> _Exercise details_:
All that is needed is the line in the material below containing "destruct (advertised_memory_mapped (DT", plus every line after it, printed exactly.

> _Data for review_:
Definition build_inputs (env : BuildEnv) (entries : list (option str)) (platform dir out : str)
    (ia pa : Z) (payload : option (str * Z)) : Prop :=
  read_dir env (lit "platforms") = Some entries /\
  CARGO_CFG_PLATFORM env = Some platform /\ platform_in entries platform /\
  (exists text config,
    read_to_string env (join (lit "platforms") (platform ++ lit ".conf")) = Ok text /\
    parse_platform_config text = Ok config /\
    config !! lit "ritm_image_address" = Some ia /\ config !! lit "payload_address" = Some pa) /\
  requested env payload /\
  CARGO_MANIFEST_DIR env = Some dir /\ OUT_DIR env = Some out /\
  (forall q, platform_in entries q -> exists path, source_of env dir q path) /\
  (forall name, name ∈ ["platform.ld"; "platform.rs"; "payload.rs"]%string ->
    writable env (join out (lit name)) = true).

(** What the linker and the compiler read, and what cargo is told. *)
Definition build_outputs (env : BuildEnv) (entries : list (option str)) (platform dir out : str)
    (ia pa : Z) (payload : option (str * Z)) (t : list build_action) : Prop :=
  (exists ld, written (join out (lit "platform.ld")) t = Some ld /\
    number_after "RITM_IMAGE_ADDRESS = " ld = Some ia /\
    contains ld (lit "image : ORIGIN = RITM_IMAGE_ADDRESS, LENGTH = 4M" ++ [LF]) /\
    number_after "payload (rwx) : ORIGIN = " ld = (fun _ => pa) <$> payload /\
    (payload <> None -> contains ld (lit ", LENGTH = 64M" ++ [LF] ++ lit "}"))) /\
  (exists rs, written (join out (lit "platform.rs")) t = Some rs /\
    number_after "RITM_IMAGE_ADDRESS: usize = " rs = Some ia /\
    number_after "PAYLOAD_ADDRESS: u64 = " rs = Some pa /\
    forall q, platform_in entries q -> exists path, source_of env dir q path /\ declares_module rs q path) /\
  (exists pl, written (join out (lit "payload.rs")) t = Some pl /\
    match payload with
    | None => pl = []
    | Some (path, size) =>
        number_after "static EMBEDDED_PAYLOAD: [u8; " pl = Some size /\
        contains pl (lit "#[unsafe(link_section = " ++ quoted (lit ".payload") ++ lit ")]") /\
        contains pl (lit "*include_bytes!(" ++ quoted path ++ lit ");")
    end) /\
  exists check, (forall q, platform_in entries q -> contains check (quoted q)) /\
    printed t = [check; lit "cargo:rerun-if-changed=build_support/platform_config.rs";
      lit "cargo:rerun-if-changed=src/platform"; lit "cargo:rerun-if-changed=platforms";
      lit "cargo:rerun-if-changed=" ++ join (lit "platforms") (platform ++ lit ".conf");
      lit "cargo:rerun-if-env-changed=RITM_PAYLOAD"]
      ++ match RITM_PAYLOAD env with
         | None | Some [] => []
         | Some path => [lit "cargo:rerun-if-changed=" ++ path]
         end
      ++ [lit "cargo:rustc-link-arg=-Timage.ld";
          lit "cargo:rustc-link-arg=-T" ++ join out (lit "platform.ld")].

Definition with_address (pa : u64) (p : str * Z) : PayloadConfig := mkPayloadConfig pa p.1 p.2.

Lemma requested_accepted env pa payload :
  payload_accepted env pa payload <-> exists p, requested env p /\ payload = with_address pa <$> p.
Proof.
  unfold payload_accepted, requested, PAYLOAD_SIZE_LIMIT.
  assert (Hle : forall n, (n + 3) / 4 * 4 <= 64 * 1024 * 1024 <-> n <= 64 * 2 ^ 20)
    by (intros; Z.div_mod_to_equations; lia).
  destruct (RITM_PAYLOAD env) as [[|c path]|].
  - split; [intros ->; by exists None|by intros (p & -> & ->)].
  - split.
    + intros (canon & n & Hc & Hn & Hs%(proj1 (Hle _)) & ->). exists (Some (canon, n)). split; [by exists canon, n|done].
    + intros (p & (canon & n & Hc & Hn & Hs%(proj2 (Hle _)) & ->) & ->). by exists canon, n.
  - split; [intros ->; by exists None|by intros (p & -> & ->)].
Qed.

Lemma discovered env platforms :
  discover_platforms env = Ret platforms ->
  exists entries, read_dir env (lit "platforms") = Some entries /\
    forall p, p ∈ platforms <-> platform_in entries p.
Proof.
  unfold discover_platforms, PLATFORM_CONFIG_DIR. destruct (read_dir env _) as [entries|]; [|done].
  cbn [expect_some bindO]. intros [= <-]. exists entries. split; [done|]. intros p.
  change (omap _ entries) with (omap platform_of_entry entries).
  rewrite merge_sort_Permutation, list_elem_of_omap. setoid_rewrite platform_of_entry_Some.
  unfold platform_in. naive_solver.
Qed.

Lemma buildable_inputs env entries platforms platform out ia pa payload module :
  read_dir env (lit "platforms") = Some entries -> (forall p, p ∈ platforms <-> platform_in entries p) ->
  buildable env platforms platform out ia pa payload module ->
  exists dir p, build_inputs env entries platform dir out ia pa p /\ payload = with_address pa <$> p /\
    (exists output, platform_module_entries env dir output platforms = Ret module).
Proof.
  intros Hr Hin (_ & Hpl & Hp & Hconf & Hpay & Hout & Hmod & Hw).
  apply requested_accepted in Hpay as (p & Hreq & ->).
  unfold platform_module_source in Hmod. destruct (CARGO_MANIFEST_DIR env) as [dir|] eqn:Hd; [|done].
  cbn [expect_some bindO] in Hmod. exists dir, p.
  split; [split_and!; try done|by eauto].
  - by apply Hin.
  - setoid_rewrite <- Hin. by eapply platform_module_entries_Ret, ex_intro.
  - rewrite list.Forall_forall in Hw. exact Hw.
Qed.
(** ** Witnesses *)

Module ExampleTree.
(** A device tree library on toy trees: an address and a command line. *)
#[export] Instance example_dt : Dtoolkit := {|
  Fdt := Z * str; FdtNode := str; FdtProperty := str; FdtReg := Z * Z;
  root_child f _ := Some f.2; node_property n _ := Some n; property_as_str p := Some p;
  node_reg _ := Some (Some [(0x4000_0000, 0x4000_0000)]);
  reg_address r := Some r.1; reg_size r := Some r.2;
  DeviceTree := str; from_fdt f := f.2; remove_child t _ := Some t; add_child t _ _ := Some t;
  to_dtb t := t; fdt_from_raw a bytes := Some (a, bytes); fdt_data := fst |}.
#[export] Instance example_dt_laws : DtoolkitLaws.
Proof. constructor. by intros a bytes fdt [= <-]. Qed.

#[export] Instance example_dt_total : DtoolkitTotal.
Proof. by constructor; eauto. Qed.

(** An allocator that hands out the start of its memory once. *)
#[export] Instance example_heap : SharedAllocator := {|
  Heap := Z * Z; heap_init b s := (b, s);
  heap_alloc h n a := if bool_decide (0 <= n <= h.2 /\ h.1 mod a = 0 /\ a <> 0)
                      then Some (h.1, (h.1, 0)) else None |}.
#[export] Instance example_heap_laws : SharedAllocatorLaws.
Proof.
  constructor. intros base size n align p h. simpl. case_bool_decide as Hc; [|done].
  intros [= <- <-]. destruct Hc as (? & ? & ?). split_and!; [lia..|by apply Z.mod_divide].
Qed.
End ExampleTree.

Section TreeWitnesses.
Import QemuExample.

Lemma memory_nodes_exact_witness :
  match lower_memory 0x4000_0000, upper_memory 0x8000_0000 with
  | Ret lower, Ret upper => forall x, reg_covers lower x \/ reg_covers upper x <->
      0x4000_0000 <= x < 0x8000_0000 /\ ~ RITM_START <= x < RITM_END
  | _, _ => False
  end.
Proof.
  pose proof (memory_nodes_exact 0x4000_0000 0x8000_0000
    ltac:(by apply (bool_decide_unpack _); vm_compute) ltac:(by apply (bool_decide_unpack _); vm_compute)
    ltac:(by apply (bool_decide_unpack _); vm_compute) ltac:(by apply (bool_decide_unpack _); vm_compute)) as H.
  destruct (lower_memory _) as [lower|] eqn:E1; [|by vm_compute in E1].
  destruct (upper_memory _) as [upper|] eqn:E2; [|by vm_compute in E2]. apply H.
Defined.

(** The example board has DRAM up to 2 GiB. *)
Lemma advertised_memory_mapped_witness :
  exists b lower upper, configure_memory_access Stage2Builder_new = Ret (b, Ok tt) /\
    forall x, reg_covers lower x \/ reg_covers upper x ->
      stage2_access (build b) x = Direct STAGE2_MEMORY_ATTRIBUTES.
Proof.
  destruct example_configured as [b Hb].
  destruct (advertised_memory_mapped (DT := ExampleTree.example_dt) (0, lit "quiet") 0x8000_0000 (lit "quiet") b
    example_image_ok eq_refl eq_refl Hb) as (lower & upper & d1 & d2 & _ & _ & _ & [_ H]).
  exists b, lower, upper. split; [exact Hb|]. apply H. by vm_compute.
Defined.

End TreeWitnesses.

> _Task result_:
  destruct (advertised_memory_mapped (DT := ExampleTree.example_dt) (0, lit "quiet") 0x8000_0000 (lit "quiet") b
    example_image_ok eq_refl eq_refl Hb) as (lower & upper & d1 & d2 & _ & _ & _ & [_ H]).
  exists b, lower, upper. split; [exact Hb|]. apply H. by vm_compute.
Defined.

End TreeWitnesses.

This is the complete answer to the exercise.